= Single-root input/output virtualization =

Specification for isolation of PCI Express resources

In virtualization, single root input/output virtualization (SR-IOV) is a specification that allows the isolation of PCI Express resources for manageability and performance reasons.

==Details==
A single physical PCI Express bus can be shared in a virtual environment using the SR-IOV specification. The SR-IOV offers different virtual functions to different virtual components (e.g. network adapter) on a physical server machine. SR-IOV uses physical and virtual functions to control or configure PCIe devices. Physical functions have the ability to move data in and out of the device while virtual functions are lightweight PCIe functions that support data flowing but also have a restricted set of configuration resources. The virtual or physical functions available to the hypervisor or guest operating system depend on the PCIe device.

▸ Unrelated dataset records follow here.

(** X17.  When the button is reported pressed and the topic, the stored
    endpoint and the stored crawl-service key are all non-empty, the run of
    the page starts the research: its first remote action is to build the
    Firecrawl application with the stored crawl-service key. *)
Theorem research_starts (i : inputs) (w : world) :
  let w' := snd (page repr E i w) in
  in_start_research i = true ->
  in_research_topic i <> "" ->
  session_state w' !!! "llama_endpoint" <> "" ->
  session_state w' !!! "firecrawl_api_key" <> "" ->
  exists new rest,
    trace w' = trace w ++ new /\
    calls new = NewFirecrawlApp (session_state w' !!! "firecrawl_api_key") :: rest.
Proof.
  intros w'. subst w'.
  destruct (page_run repr E i w) as (shown0 & new0 & Hs & _). rewrite Hs.
  clear shown0 new0 Hs.
  destruct (page_split repr E i w) as (shown & Hshown & Hpage).
  cbv zeta in Hpage. rewrite Hpage. clear Hpage.
  set (ss' := updated i (ensured (session_state w))).
  set (w5 := World ss' _).
  assert (Hcalls : calls shown = []).
  { apply calls_display. eapply Forall_impl; [exact Hshown|].
    intros [| | |d]; simpl; tauto. }
  destruct (stored_initialised i (session_state w)) as (_ & [ep Hep] & [fk Hfk]).
  fold ss' in Hep, Hfk.
  rewrite (lookup_total_correct _ _ _ Hep), (lookup_total_correct _ _ _ Hfk).
  intros -> Ht He Hf. apply truthy_nonempty in Ht, He, Hf.
  assert (Hstart :
    snd (start_research repr E (in_research_topic i) w5)
    = snd (research_and_render repr E (in_research_topic i) w5)).
  { unfold start_research. rewrite Ht. simpl. unfold mbind, M_bind.
    rewrite (session_get_some "firecrawl_api_key" fk w5 Hfk), Hf. simpl.
    rewrite (session_get_some "llama_endpoint" ep w5 Hep), He. reflexivity. }
  rewrite Hstart, research_and_render_run. cbv zeta. cbn [snd trace session_state].
  match goal with
  | |- context [run_research_process repr E ?t ?w0] =>
      destruct (run_research_process_starts t w0 fk Hfk) as (rest & Hrest)
  end.
  rewrite Hrest. subst w5. cbn [trace].
  eexists _, _. rewrite <- !app_assoc. split; [reflexivity|].
  rewrite !calls_app, Hcalls. simpl. rewrite !calls_cons. simpl. reflexivity.
Qed.
(** ** The schema cache *)

(** X17. A schema is read from disk at most once.  After a call of a
    validator that loaded its schema (an object, as JSON Schemas in the
    schemas directory are), every later load of that schema returns the
    cached document without touching the file system: the outcome is the
    same whatever has become of the file, and the cache is left as it is.
    A load that failed caches nothing, so the next call reads the file
    again. *)
Theorem loadSchema_reads_once {D : Type} (env : SchemaValidator.Env D)
    (schemaName : SchemaValidator.SchemaName) (schemaCache : SchemaValidator.Cache) :
  match SchemaValidator.loadSchema env schemaName schemaCache with
  | (Returned schema, schemaCache') =>
      truthy (Some schema) = true ->
      forall (later : SchemaValidator.Env D),
        SchemaValidator.loadSchema later schemaName schemaCache'
        = (Returned schema, schemaCache') /\
        forall data,
          SchemaValidator.validateAgainstSchema later schemaName data schemaCache'
          = (obind (SchemaValidator.compile later schema) (fun validate =>
               Returned {| valid := fst (validate data);
                           errors := default [] (snd (validate data)) |}),
             schemaCache')
  | (Thrown _, schemaCache') =>
      schemaCache' = schemaCache /\
      SchemaValidator.loadSchema env schemaName schemaCache'
      = SchemaValidator.read_schema env schemaName schemaCache
  end.
Proof.
  unfold SchemaValidator.loadSchema at 1.
  assert (forall schema cache1,
            cache1 !! SchemaValidator.schema_key schemaName = Some schema ->
            truthy (Some schema) = true ->
            forall later : SchemaValidator.Env D,
              SchemaValidator.loadSchema later schemaName cache1 = (Returned schema, cache1) /\
              forall data,
                SchemaValidator.validateAgainstSchema later schemaName data cache1
                = (obind (SchemaValidator.compile later schema) (fun validate =>
                     Returned {| valid := fst (validate data);
                                 errors := default [] (snd (validate data)) |}),
                   cache1)) as Hhit.
  { intros schema cache1 Hlookup Htruthy later.
    assert (SchemaValidator.loadSchema later schemaName cache1 = (Returned schema, cache1))
      as Hload.
    { unfold SchemaValidator.loadSchema. rewrite Hlookup, Htruthy. reflexivity. }
    split; [exact Hload|]. intros data.
    unfold SchemaValidator.validateAgainstSchema. rewrite Hload.
    destruct (SchemaValidator.compile later schema) as [validate|m]; [|reflexivity].
    simpl. destruct (validate data). reflexivity. }
  assert (match SchemaValidator.read_schema env schemaName schemaCache with
          | (Returned schema, schemaCache') =>
              schemaCache' !! SchemaValidator.schema_key schemaName = Some schema
          | (Thrown _, schemaCache') => schemaCache' = schemaCache
          end) as Hread.
  { unfold SchemaValidator.read_schema.
    destruct (obind _ _) as [schema|m]; [apply lookup_insert_eq|reflexivity]. }
  destruct (truthy (schemaCache !! SchemaValidator.schema_key schemaName)) eqn:Htruthy.
  - destruct (schemaCache !! SchemaValidator.schema_key schemaName) as [schema|] eqn:Hl;
      [|discriminate].
    intros _. apply Hhit; assumption.
  - destruct (SchemaValidator.read_schema env schemaName schemaCache)
      as [[schema|m] cache1] eqn:Hr.
    + intros Ht. apply Hhit; assumption.
    + subst cache1. split; [reflexivity|].
      unfold SchemaValidator.loadSchema. rewrite Htruthy. exact Hr.
Qed.

Lemma loadSchema_reads_once_witness :
  let first := SchemaValidator.loadSchema (SchemaDemo.env true) SchemaValidator.evaluation ∅ in
  fst first = Returned SchemaDemo.schema /\
  SchemaValidator.read_schema (SchemaDemo.env false) SchemaValidator.evaluation ∅
  = (Thrown "ENOENT: no such file or directory", ∅) /\
  SchemaValidator.loadSchema (SchemaDemo.env false) SchemaValidator.evaluation (snd first)
  = (Returned SchemaDemo.schema, snd first).
Proof.
  intros first.
  pose proof (loadSchema_reads_once (SchemaDemo.env true) SchemaValidator.evaluation ∅)
    as Hfirst.
  fold first in Hfirst.
  assert (first = (Returned SchemaDemo.schema,
                   <["evaluation" := SchemaDemo.schema]> (∅ : SchemaValidator.Cache)))
    as Heq by reflexivity.
  rewrite Heq in *. cbn [fst snd].
  split; [reflexivity|]. split; [reflexivity|].
  exact (proj1 (Hfirst eq_refl (SchemaDemo.env false))).
Defined.

(** ** The Processing page at the end of a run *)

Lemma append_not_empty a b : a <> EmptyString -> (a ++ b)%string <> EmptyString.
Proof. destruct a; [contradiction|discriminate]. Qed.

(** What the body reports, on every path: no message is empty, and a
    fulfilled run names its brand after the URL. *)
Lemma body_reports w url adjectives :
  Forall (fun report => snd report <> EmptyString)
         (emitted (fst (extractBrand_body w url adjectives []))) /\
  forall r, snd (extractBrand_body w url adjectives []) = Returned r ->
            brand_id r = extractBrandName w url ++ "_" ++ id_suffix w.
Proof.
  destruct (extractBrand_body w url adjectives []) as [j c] eqn:H.
  unfold extractBrand_body, refine_step in H. cbn in H.
  repeat (split_match_in H; cbn in H).
  all: injection H as <- <-; cbn.
  all: split; [|intros r0 Hr; try discriminate Hr; injection Hr as <-; reflexivity].
  all: repeat (apply List.Forall_cons;
               [cbn; try apply append_not_empty; discriminate|]).
  all: apply List.Forall_nil.
Qed.

Lemma observe_events l : forall s,
  exists evs,
    Server.events (observe l s) = (Server.events s ++ evs)%list /\
    Forall2 (fun report e => Server.pe_stage e = fst report /\
                             Server.pe_message e = snd report /\
                             Server.pe_brand_id e = None) l evs.
Proof.
  induction l as [|[st msg] l IH]; intros s; simpl.
  - exists []. rewrite app_nil_r. split; [reflexivity|constructor].
  - destruct (IH (Server.record_progress st msg s)) as (evs & Hev & Hall).
    eexists (_ :: evs). rewrite Hev. simpl. rewrite <- app_assoc. split; [reflexivity|].
    constructor; [simpl; auto|exact Hall].
Qed.

Lemma receive_app frames1 frames2 page :
  Client.receive (frames1 ++ frames2) page
  = Client.receive frames2 (Client.receive frames1 page).
Proof. unfold Client.receive. apply fold_left_app. Qed.

(** Frames of a running extraction: all are shown, none ends the stream. *)
Lemma receive_progress evs : forall page,
  Forall (fun e => Server.pe_message e <> EmptyString /\
                   Server.pe_brand_id e = None /\
                   rank (Server.pe_stage e) <= 6) evs ->
  Client.events (Client.receive evs page) = (Client.events page ++ evs)%list /\
  Client.brandId (Client.receive evs page) = Client.brandId page /\
  Client.error (Client.receive evs page) = Client.error page /\
  Client.redirect (Client.receive evs page) = Client.redirect page /\
  Client.closing (Client.receive evs page) = Client.closing page.
Proof.
  induction evs as [|e evs IH]; intros page Hall.
  - simpl. rewrite app_nil_r. auto.
  - inversion Hall as [|? ? (Hmsg & Hid & Hrank) Hrest]; subst.
    change (Client.receive (e :: evs) page)
      with (Client.receive evs (Client.onmessage e page)).
    destruct (IH (Client.onmessage e page) Hrest) as (H1 & H2 & H3 & H4 & H5).
    rewrite H1, H2, H3, H4, H5. unfold Client.onmessage.
    destruct (String.eqb_spec (Server.pe_message e) EmptyString) as [Heq|_];
      [contradiction|].
    unfold Client.onProgress. rewrite Hid.
    destruct (Server.pe_stage e); simpl in Hrank; try lia; simpl;
      rewrite <- app_assoc; auto.
Qed.

Lemma brand_id_present a b : Client.present (Some (a ++ "_" ++ b)) = true.
Proof. destruct a; reflexivity. Qed.
(* ===== verification/Prelude.v ===== *)
(** * Verification of the Prysm consensus node: overview and prelude

    Prysm is a consensus client of the Ethereum proof-of-stake chain, written in Go.
    This library models the parts that decide what the chain is and who may say so,
    and proves that they do what they promise.  Paths are relative to [src/].

    ** The program's parts and the files that model them

    - _Machine arithmetic and time._  [MathHelper.v] ([math/math_helper.go]):
      overflow-checked 64-bit operations and the cached Newton square root.
      [Primitives.v] ([consensus-types/primitives/*.go], [config/params/*.go]): the
      chain configuration as the class [BeaconChainConfig], the [Slot], [Epoch] and
      [ValidatorIndex] arithmetic.  [SlotTime.v] ([time/slots/slottime.go]): slots,
      epochs and wall-clock time in nanoseconds.
    - _Fork choice_ ([beacon-chain/forkchoice/doubly-linked-tree]): the block tree with
      parent, child and best-descendant pointers, the latest votes of the validators,
      the proposer boost and optimistic sync.  Go pointers alias each other, so nodes
      live in an explicit heap.  [ForkTypes.v] has the data, the heap and the
      state-and-error monad; [ForkStore.v] and [ForkChoice.v] the
      operations of [node.go], [store.go], [optimistic_sync.go] and
      [proposer_boost.go], and of [forkchoice.go], [unrealized_justification.go],
      [on_tick.go], [last_root.go] and [reorg_late_blocks.go].  [ForkTree.v]
      is the abstract tree behind the pointers and the store's well-formedness;
      [ForkGhost.v] and [ForkVotes.v] verify the three passes of
      [Head]; [ForkHead.v] composes them; [ForkAttest.v], [ForkChain.v],
      [ForkInsert.v], [ForkRemove.v] and [ForkPrune.v] verify the other operations.
    - _The multi-value slice_ ([container/multi-value-slice]), the copy-on-write array
      that beacon states share: [MultiValueSlice.v], and its refinement to independent
      lists in [MultiValueSpec.v].
    - _The slasher_ ([beacon-chain/slasher], [beacon-chain/db/slasherkv]), which looks
      for double and surround votes with chunks of min and max spans.
      [SlasherChunks.v] (the layout, the [Chunker] interface and its
      two implementations), [SlasherDetect.v] (the database interface with its bolt
      implementation as maps, and detection).  [SlasherLaws.v] states
      what a [Chunker] promises, [SlasherSpans.v] proves it of the update loops,
      [SlasherCorrect.v] verifies the detection against the promise and
      [SlasherWindow.v] shows where the promise ends.
    - _Shuffling_ ([beacon-chain/core/helpers/shuffle.go]): [Shuffle.v], [ShuffleCorrect.v].
    - _Committees_ ([beacon-chain/core/helpers/beacon_committee.go] and [validators.go],
      [beacon-chain/cache/committee.go]): [Committee.v]; [CommitteeCorrect.v] and
      [CommitteeDuties.v] use the shuffling theorems.
    - _Justification and finalization_ ([beacon-chain/core/epoch/precompute/
      justification_finalization.go], [core/helpers/block.go], [core/time/slot_epoch.go],
      [state/stateutil/unrealized_justification.go]): [Justification.v] with the part
      of the slot loop of [core/transition/transition.go] that drives it;
      [JustificationCorrect.v] has the reachable states and their invariant,
      [Finality.v] the theorems.
    - _The exit queue_ ([core/validators/validator.go], [core/helpers/validator_churn.go],
      [state/state-native/setters_churn.go], [core/electra/churn.go],
      [core/blocks/exit.go]): [ExitQueue.v], [ExitQueueCorrect.v].
    - _The ledger of the state transition_: the validators, balances, participation and
      queues of the beacon state.  [Ledger.v] ([state/state-native], [core/helpers/
      rewards_penalties.go], [core/helpers/validators.go]) has the state, its
      accessors and what they keep.  [Participation.v] and
      [ParticipationCorrect.v]: the flags an attestation sets
      ([core/altair/attestation.go]).  [Rewards.v] and
      [RewardsCorrect.v]: rewards and penalties of an epoch ([core/altair/
      epoch_precompute.go], [core/epoch/precompute]), the specification's definition
      over sets, and their agreement.  [EpochUpdates.v] ([core/epoch/
      epoch_processing.go] and its Electra versions), with [RegistryUpdates.v] and
      [BalanceUpdates.v].  [SlashingCorrect.v]: the slashings of a block ([core/blocks/attester_slashing.go],
      [proposer_slashing.go]).  [Withdrawals.v] and [WithdrawalsCorrect.v]:
      ([state/state-native/getters_withdrawal.go], [core/blocks/withdrawals.go],
      [core/electra/withdrawals.go]).  [DepositOps.v] and [PendingDeposits.v]
      ([core/electra/deposits.go], [core/altair/deposit.go], [core/blocks/deposit.go]),
      [Consolidations.v] ([core/electra/consolidations.go]), and [LedgerValue.v] for what
      these queues conserve together.  [EpochTransition.v]: [ProcessEpoch] of Altair and of Electra.
      [BlockOperations.v]: sync aggregates ([core/altair/block.go]) and votes for eth1 data
      ([core/blocks/eth1_data.go]).
    - _Hash tree roots_ ([encoding/ssz], [crypto/hash/htr], [container/trie/
      zerohashes.go]): [Sha256.v] (the hash function as a class, FIPS
      180-4 as its instance, and the table of zero hashes), [Merkle.v] (the padded tree that all Merkle code means),
      [Ssz.v], [SszRoots.v].
    - _Deposits of the contract_: the sparse Merkle trie ([container/trie/
      sparse_merkle.go]) in [SparseTrie.v], [SparseTrieProofs.v];
      the tree of EIP-4881 ([beacon-chain/cache/depositsnapshot]) in [DepositTree.v],
      [DepositSnapshots.v], [DepositTheorems.v]; the cache above them in
      [DepositCache.v], [DepositCacheTheorems.v].
    - _Containers and pools._  [SliceSets.v] ([container/slice]), [LinkedList.v]
      ([container/doubly-linked-list]) and, on the linked list, the pools of voluntary
      exits and credential changes ([beacon-chain/operations]) in [OperationPools.v].
    - _Slashing protection of the validator client_ ([validator/db], [validator/client],
      [validator/slashing-protection-history], [validator/helpers]): the local database
      that is asked before a vote or a block is published.  [Bytes.v]
      ([encoding/bytesutil]) has the byte encodings, [Protection.v] the interface to bbolt,
      and the interface of the two databases as a class: a transition system of calls, writes
      and restarts with the messages that have been published, the condition [inTime] under
      which the database is used, and as a second class the invariant that makes it safe.  The complete database ([validator/db/kv]): [ProtectionKV.v] the
      operations on the buckets, [ProtectionView.v] their typing and what they mean,
      [ProtectionCheck.v] the two checks, [ProtectionBatch.v]
      the queue, the worker and the callers as a step relation, [ProtectionKVLaws.v] the
      contract, [ProtectionPrune.v] start-up pruning, [ProtectionRace.v] the
      interleavings.  The minimal one ([validator/db/filesystem]): [ProtectionFS.v].  [ProtectionSafety.v] has what a client can rely on;
      [ProtectionInterchange.v] and [ProtectionImport.v] the EIP-3076 files,
      [ProtectionConvert.v] the conversion between the databases.

    ** How the Go code is translated

    A [uint64] is a [Z] with its wrap-around written out ([+w], [-w], [*w]); a call
    returns an [outcome]: a value, an [error] (its message), or a panic.  Code that
    mutates shared objects threads the heap or returns the changed object.  The clock,
    the iteration order of Go maps and the schedule of goroutines that hash in parallel
    are arguments; third-party
    code (SHA-256, gohashtree, go-bitfield, bbolt, the YAML codec, the BLS verification
    of deposit signatures) is a class with its documented behaviour,
    and has an instance on which the witnesses run.  Signature checks of other messages
    and roots that generated code computes are arguments.  What the disk answers to a write is
    an argument ([io]).  Locks make an
    operation one step; where goroutines interleave between locks (the batched writes, the
    calls of the complete database and the reads and writes of the minimal one) the model is
    a step relation.  Metrics, traces and log lines are left out.

    ** What the theorems show

    - Fork choice: [Head] returns the LMD-GHOST head and never runs out of fuel;
      inserting, attesting, slashing, pruning and invalidating keep the store well
      formed and the vote accounting on which [Head] relies, and change exactly what
      they should (pruning only while the finalized block has no child incompatible with the
      checkpoint; the theorem says what is left of such a child); ancestor queries terminate with the right block; refused calls
      change nothing.
    - Multi-value slice: every history of operations gives each object the list it
      would have on its own.
    - Slasher: a surround vote is reported exactly when one of the applied
      attestations is surrounded (surrounding), within the first history window;
      beyond it, concrete runs miss a surround vote or do not terminate.
    - Shuffling and committees: the optimised list shuffle is the specification's
      index shuffle; the committees of an epoch partition the active validators; the
      cache is invisible; both duty lookups agree.
    - Finality: the transition is the specification's; finality is monotone, needs two
      voted epochs and follows from two voted epochs; unrealized checkpoints come true.
    - Exits: the threaded exit information is the recomputed one, the churn limit holds
      for every list of exits, and the balance queue of Electra conserves balance.
    - Ledger: rewards, penalties and inactivity scores are the specification's; a flag is
      rewarded once; effective balances follow with hysteresis; slashings punish exactly
      proven offenders, and the later penalty is bounded; activations are in order;
      withdrawals are complete, bounded and never exceed a balance; batched pending
      deposits end like the sequential ones; no sequence of queue operations creates
      value; the whole epoch transition keeps the state well formed.
    - Merkle trees: both merkleization algorithms, the sparse trie and the deposit tree
      compute the root of the same padded tree; proofs verify and bind; snapshots restore
      the tree; a single all-zero item is the one case in which trie and tree
      differ; the deposit cache stays consistent in every history that begins empty or with
      one start-up load of the stored containers.
    - Pools: the linked list is a list, and the pools on it are lists of operations with
      one for each validator, also while a walk removes nodes.
    - Slashing protection: with either database a client never publishes two slashable
      messages, in any interleaving of its calls, with writes that fail and restarts, under
      conditions that the code itself does not enforce.  Complete database ([kvInTime]): a
      key attests again, and the process stops, only when no record that was already
      answered for is still unsaved; the proposals of a key lie within one weak
      subjectivity period; no start prunes.  Minimal database ([fsInTime]): the calls of
      a key do not overlap, and a torn write leaves the new file or one that does not parse.
      Concrete runs outside the conditions publish slashable messages ([ProtectionRace.v],
      [ProtectionFS.v]).  Messages above all earlier ones are not refused; a waiting call is
      answered unless it has missed its wake-up.  The early-stopping search is the
      search of the whole history; no batched record is lost; imports and conversions
      protect; pruning does what it says, and concrete runs show what it lets through.
    - Block operations: the sync aggregate pays what the specification pays while the
      proposer's balance covers its own absences; eth1 data changes exactly by majority.
    - Arithmetic and time: slots and epochs partition each other, slot times invert,
      the square root is exact.

    ** Fuel

    A loop or pointer recursion that is not structural takes fuel and returns
    [OutOfFuel] when it ends.  Pointer walks get the number of heap cells plus one
    ([walkFuel]), more than the height of a well-formed tree; Newton's iteration gets
    66 steps, one more than the distance can halve; a shuffle round gets its mirror
    index plus one and the shuffle 256 rounds; the pruning of proposals gets the number
    of entries, each round removing one; a decimal numeral gets 20 digits; the merging
    of subtrees gets 66 levels, more than a 64-bit count has bits; a binary search gets
    the length of its range, the reversal of a slice its length; the withdrawal sweep is
    bounded by the code itself; walks over a linked list get its length; the theorems prove that a result is
    returned, so the bounds are enough.  The slasher's walk over chunks takes the
    fuel as an argument: the theorems give a bound inside the first window and show
    that no fuel suffices in the diverging run.

    ** Not modelled

    Of the state transition: block headers, randao reveals, payload headers,
    the phase 0 rewards and the upgrades between forks; the state's
    field tries; proposer selection and the choice of sync committees; the pools of
    attestations, slashings and sync committee messages; the remaining containers; of the
    validator's databases the migrations, graffiti, proposer settings and the import into
    the minimal one: these are future work.  Networking, RPC, the database engine,
    generated SSZ code, bindings to cryptographic libraries and process set-up are I/O or
    not written here.  The goroutines, tickers and event feeds around the modelled
    services are left out.

    This file holds what all others share: errors and outcomes, machine integers,
    automation and generic lemmas. *)

From Stdlib Require Export ZArith Lia.
From stdpp Require Export base tactics strings numbers gmap list.
#[global] Open Scope Z_scope.
#[global] Set Default Goal Selector "!".

(** ** Go errors and run-time panics

    A Go [error] is its message; [errors.Wrap(err, msg)] prefixes it. *)

Definition error : Type := string.

Definition wrapErr (e msg : error) : error := (msg +:+ ": " +:+ e)%string.

(** What a call can do: return, return a non-nil error, panic, or (only for the
    fuelled models of unbounded loops) run out of fuel. *)
Inductive outcome (A : Type) : Type :=
| Ret (a : A)
| Err (e : error)
| Panic (msg : string)
| OutOfFuel.
Arguments Ret {A} a.
Arguments Err {A} e.
Arguments Panic {A} msg.
Arguments OutOfFuel {A}.

Definition obind {A B} (m : outcome A) (k : A → outcome B) : outcome B :=
  match m with
  | Ret a => k a
  | Err e => Err e
  | Panic s => Panic s
  | OutOfFuel => OutOfFuel
  end.

Definition omap_err {A} (f : error → error) (m : outcome A) : outcome A :=
  match m with Err e => Err (f e) | _ => m end.

(** [panic(err.Error())] on an error, the value otherwise. *)
Definition must {A} (m : outcome A) : outcome A :=
  match m with Err e => Panic e | _ => m end.

Declare Scope outcome_scope.
Delimit Scope outcome_scope with outcome.
Notation "x <-? m ;; k" := (obind m (λ x, k))
  (at level 100, m at next level, right associativity) : outcome_scope.
#[global] Open Scope outcome_scope.

Definition is_ret {A} (m : outcome A) : bool :=
  match m with Ret _ => true | _ => false end.

#[global] Instance outcome_eq_dec `{EqDecision A} : EqDecision (outcome A).
Proof. solve_decision. Defined.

The SR-IOV allows different virtual machines (VMs) in a virtual environment to share a single PCI Express hardware interface. In contrast, MR-IOV allows I/O PCI Express to share resources among different VMs on different physical machines.

==InfiniBand==
A major field of application for SR-IOV is within high-performance computing (HPC). The use of high-performance InfiniBand networking cards is growing within the HPC sector, and there is early research into the use of SR-IOV to allow for the use of InfiniBand within virtual machines such as Xen.